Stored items
^^^^^^^^

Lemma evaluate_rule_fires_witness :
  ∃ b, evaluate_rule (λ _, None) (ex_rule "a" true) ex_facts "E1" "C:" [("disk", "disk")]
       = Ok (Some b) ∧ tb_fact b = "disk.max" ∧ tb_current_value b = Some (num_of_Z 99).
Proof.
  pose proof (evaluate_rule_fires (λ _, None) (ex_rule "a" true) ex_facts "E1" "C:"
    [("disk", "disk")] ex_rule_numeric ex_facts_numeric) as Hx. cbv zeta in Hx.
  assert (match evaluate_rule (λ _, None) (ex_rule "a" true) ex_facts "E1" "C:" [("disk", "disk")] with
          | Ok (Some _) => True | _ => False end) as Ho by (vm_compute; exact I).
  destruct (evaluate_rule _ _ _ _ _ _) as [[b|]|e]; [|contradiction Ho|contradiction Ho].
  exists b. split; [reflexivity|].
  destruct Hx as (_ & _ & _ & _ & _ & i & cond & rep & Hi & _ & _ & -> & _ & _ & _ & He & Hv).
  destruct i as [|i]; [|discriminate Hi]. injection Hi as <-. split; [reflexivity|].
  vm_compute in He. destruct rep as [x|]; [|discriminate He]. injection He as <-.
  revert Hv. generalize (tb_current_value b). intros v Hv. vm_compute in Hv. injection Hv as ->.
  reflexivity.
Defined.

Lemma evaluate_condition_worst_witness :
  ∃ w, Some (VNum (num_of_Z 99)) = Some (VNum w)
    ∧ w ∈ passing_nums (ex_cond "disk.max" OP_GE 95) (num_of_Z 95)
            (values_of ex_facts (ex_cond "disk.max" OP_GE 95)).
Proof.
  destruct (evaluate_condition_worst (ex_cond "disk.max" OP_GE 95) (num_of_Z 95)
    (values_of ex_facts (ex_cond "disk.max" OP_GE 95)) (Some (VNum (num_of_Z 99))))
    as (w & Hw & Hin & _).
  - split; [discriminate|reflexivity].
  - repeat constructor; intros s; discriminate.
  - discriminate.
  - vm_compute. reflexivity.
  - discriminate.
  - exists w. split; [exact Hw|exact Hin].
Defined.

^^^^^^^^

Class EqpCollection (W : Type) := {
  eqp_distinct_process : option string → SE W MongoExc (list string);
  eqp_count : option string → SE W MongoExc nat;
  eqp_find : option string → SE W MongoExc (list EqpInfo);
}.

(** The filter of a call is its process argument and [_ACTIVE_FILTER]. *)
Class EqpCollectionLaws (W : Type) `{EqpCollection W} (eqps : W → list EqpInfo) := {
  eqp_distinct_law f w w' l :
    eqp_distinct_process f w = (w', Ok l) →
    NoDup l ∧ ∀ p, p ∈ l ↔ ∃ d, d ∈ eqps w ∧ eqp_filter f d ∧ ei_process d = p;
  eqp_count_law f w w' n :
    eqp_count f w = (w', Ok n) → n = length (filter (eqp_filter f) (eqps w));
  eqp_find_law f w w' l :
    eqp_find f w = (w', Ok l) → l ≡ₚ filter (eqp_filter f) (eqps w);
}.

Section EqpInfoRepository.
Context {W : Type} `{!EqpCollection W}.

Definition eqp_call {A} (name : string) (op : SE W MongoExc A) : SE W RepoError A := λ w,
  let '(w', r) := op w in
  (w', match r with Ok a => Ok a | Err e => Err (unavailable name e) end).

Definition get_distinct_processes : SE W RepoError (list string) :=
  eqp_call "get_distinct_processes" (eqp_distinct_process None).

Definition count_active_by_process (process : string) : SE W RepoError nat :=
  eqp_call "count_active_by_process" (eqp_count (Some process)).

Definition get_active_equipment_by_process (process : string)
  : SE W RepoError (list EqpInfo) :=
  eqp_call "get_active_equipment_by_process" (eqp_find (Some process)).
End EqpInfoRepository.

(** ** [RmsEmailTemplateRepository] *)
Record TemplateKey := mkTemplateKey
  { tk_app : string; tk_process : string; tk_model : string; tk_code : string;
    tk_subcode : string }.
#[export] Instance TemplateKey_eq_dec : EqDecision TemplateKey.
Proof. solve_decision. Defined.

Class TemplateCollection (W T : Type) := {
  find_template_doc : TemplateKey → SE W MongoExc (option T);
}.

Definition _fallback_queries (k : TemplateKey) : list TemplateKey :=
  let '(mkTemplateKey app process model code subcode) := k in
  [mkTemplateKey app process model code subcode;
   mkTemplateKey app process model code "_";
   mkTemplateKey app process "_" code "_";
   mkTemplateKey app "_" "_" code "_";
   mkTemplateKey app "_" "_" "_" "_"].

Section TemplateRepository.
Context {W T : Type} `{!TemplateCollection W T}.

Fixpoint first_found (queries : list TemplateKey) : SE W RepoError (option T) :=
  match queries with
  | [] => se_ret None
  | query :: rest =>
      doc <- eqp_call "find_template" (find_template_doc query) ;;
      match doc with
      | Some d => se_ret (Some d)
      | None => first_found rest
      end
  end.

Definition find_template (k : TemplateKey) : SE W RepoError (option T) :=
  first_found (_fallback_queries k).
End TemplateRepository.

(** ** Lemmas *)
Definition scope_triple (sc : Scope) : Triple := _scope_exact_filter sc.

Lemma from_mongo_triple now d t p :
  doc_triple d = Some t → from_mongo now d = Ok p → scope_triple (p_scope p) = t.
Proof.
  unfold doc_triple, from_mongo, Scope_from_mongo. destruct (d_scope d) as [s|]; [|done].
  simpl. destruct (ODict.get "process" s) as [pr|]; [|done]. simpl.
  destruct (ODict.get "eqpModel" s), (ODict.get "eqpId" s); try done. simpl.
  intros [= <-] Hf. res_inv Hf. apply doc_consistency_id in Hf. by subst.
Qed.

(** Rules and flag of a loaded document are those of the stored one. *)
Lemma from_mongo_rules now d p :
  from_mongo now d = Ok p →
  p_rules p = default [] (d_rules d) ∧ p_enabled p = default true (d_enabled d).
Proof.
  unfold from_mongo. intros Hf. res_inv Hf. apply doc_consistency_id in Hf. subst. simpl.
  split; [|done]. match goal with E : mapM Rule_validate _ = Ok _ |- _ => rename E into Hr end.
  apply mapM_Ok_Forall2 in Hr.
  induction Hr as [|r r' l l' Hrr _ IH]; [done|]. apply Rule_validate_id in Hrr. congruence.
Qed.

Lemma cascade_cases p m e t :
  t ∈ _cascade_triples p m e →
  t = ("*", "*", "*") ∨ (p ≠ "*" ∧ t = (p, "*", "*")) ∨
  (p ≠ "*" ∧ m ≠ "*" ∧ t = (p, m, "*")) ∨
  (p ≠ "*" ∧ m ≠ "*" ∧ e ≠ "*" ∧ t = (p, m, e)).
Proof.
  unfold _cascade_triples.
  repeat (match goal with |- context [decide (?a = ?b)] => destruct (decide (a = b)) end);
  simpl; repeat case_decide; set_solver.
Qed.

^^^^^^^^

• _YOUR INSTRUCTIONS_:
Copy out the range of lines above starting at the line with "try done. simpl." and ending at the line with "repeat (match goal", exactly and including both.

• _YOUR SOLUTION_:
  destruct (ODict.get "eqpModel" s), (ODict.get "eqpId" s); try done. simpl.
  intros [= <-] Hf. res_inv Hf. apply doc_consistency_id in Hf. by subst.
Qed.

(** Rules and flag of a loaded document are those of the stored one. *)
Lemma from_mongo_rules now d p :
  from_mongo now d = Ok p →
  p_rules p = default [] (d_rules d) ∧ p_enabled p = default true (d_enabled d).
Proof.
  unfold from_mongo. intros Hf. res_inv Hf. apply doc_consistency_id in Hf. subst. simpl.
  split; [|done]. match goal with E : mapM Rule_validate _ = Ok _ |- _ => rename E into Hr end.
  apply mapM_Ok_Forall2 in Hr.
  induction Hr as [|r r' l l' Hrr _ IH]; [done|]. apply Rule_validate_id in Hrr. congruence.
Qed.

Lemma cascade_cases p m e t :
  t ∈ _cascade_triples p m e →
  t = ("*", "*", "*") ∨ (p ≠ "*" ∧ t = (p, "*", "*")) ∨
  (p ≠ "*" ∧ m ≠ "*" ∧ t = (p, m, "*")) ∨
  (p ≠ "*" ∧ m ≠ "*" ∧ e ≠ "*" ∧ t = (p, m, e)).
Proof.
  unfold _cascade_triples.
  repeat (match goal with |- context [decide (?a = ?b)] => destruct (decide (a = b)) end);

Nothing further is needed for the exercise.